Aim of the exercise ::
Wherever a line holds the word "apply", copy that line from the data.
★ ★ ★ ★
Lemma processFileChunk_app t u m : take_in (t ++ u) m = take_in u (take_in t m).
Proof. revert m. induction t as [|c t IH]; intros m; [done|]. cbn. apply IH. Qed.
Lemma processFileChunk_place t s o i m :
  take_in t (place s o i m) = place s (o + len t) i (take_in t m).
Proof.
  revert o m. induction t as [|c t IH]; intros o m; [by cbn; rewrite len_nil, Z.add_0_r|].
  cbn [processFileChunk]. rewrite len_cons. case_bool_decide; cbn [negb].
  - replace (finishLine lineMessage drop_ pushed (place s o i m))
      with (place s (o + 1) i (finishLine lineMessage drop_ pushed m))
      by (unfold finishLine; cbn; by destruct (drop_ _)).
    rewrite IH. f_equal. lia.
  - match goal with |- take_in _ ?x = place _ _ _ (take_in _ ?y) =>
      change x with (place s (o + 1) i y) end.
    rewrite IH. f_equal. lia.
Qed.

(** What a text does to the module, wherever it comes from. *)
Lemma processFileChunk_lines t m :
  newline ∉ lineBuf m ->
  let text := lineBuf m ++ t in
  let m' := take_in t m in
  lineBuf m' = lastLine text /\ linesRead m' = linesRead m + len (completeLines text) /\
  outbox m' = outbox m ++ queuedFrom (linesRead m) (completeLines text) /\
  success m' = success m + len (acceptedFrom (linesRead m) (completeLines text)).
Proof.
  revert m. induction t as [|c t IH]; intros m Hm; cbv zeta.
  - rewrite app_nil_r, lastLine_none, completeLines_none by done. cbn.
    by rewrite len_nil, !Z.add_0_r, app_nil_r.
  - cbn [processFileChunk]. case_bool_decide as Hc; cbn [negb].
    + subst c. rewrite lastLine_cut, completeLines_cut by done.
      destruct (IH (finishLine lineMessage drop_ pushed m)) as (H1 & H2 & H3 & H4).
      { unfold finishLine. destruct (drop_ _); apply not_elem_of_nil. }
      cbv zeta in *. rewrite H1, H2, H3, H4. cbn [acceptedFrom queuedFrom]. rewrite len_cons.
      unfold finishLine. destruct (drop_ _), (pushed _); cbn [lineBuf linesRead outbox success app orb negb];
        rewrite ?app_nil_r, ?len_cons, <- ?app_assoc; repeat split; lia.
    + match goal with |- context[take_in t ?x] => destruct (IH x) as (H1 & H2 & H3 & H4) end.
      { cbn. intros [?|?%list_elem_of_singleton]%elem_of_app; [done|congruence]. }
      cbv zeta in *. cbn [lineBuf linesRead outbox success] in *. rewrite <- app_assoc in H1, H2, H3, H4.
      by rewrite H1, H2, H3, H4.
Qed.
★ ★ ★ ★
Output of the exercise ::
Proof. revert m. induction t as [|c t IH]; intros m; [done|]. cbn. apply IH. Qed.
      { unfold finishLine. destruct (drop_ _); apply not_elem_of_nil. }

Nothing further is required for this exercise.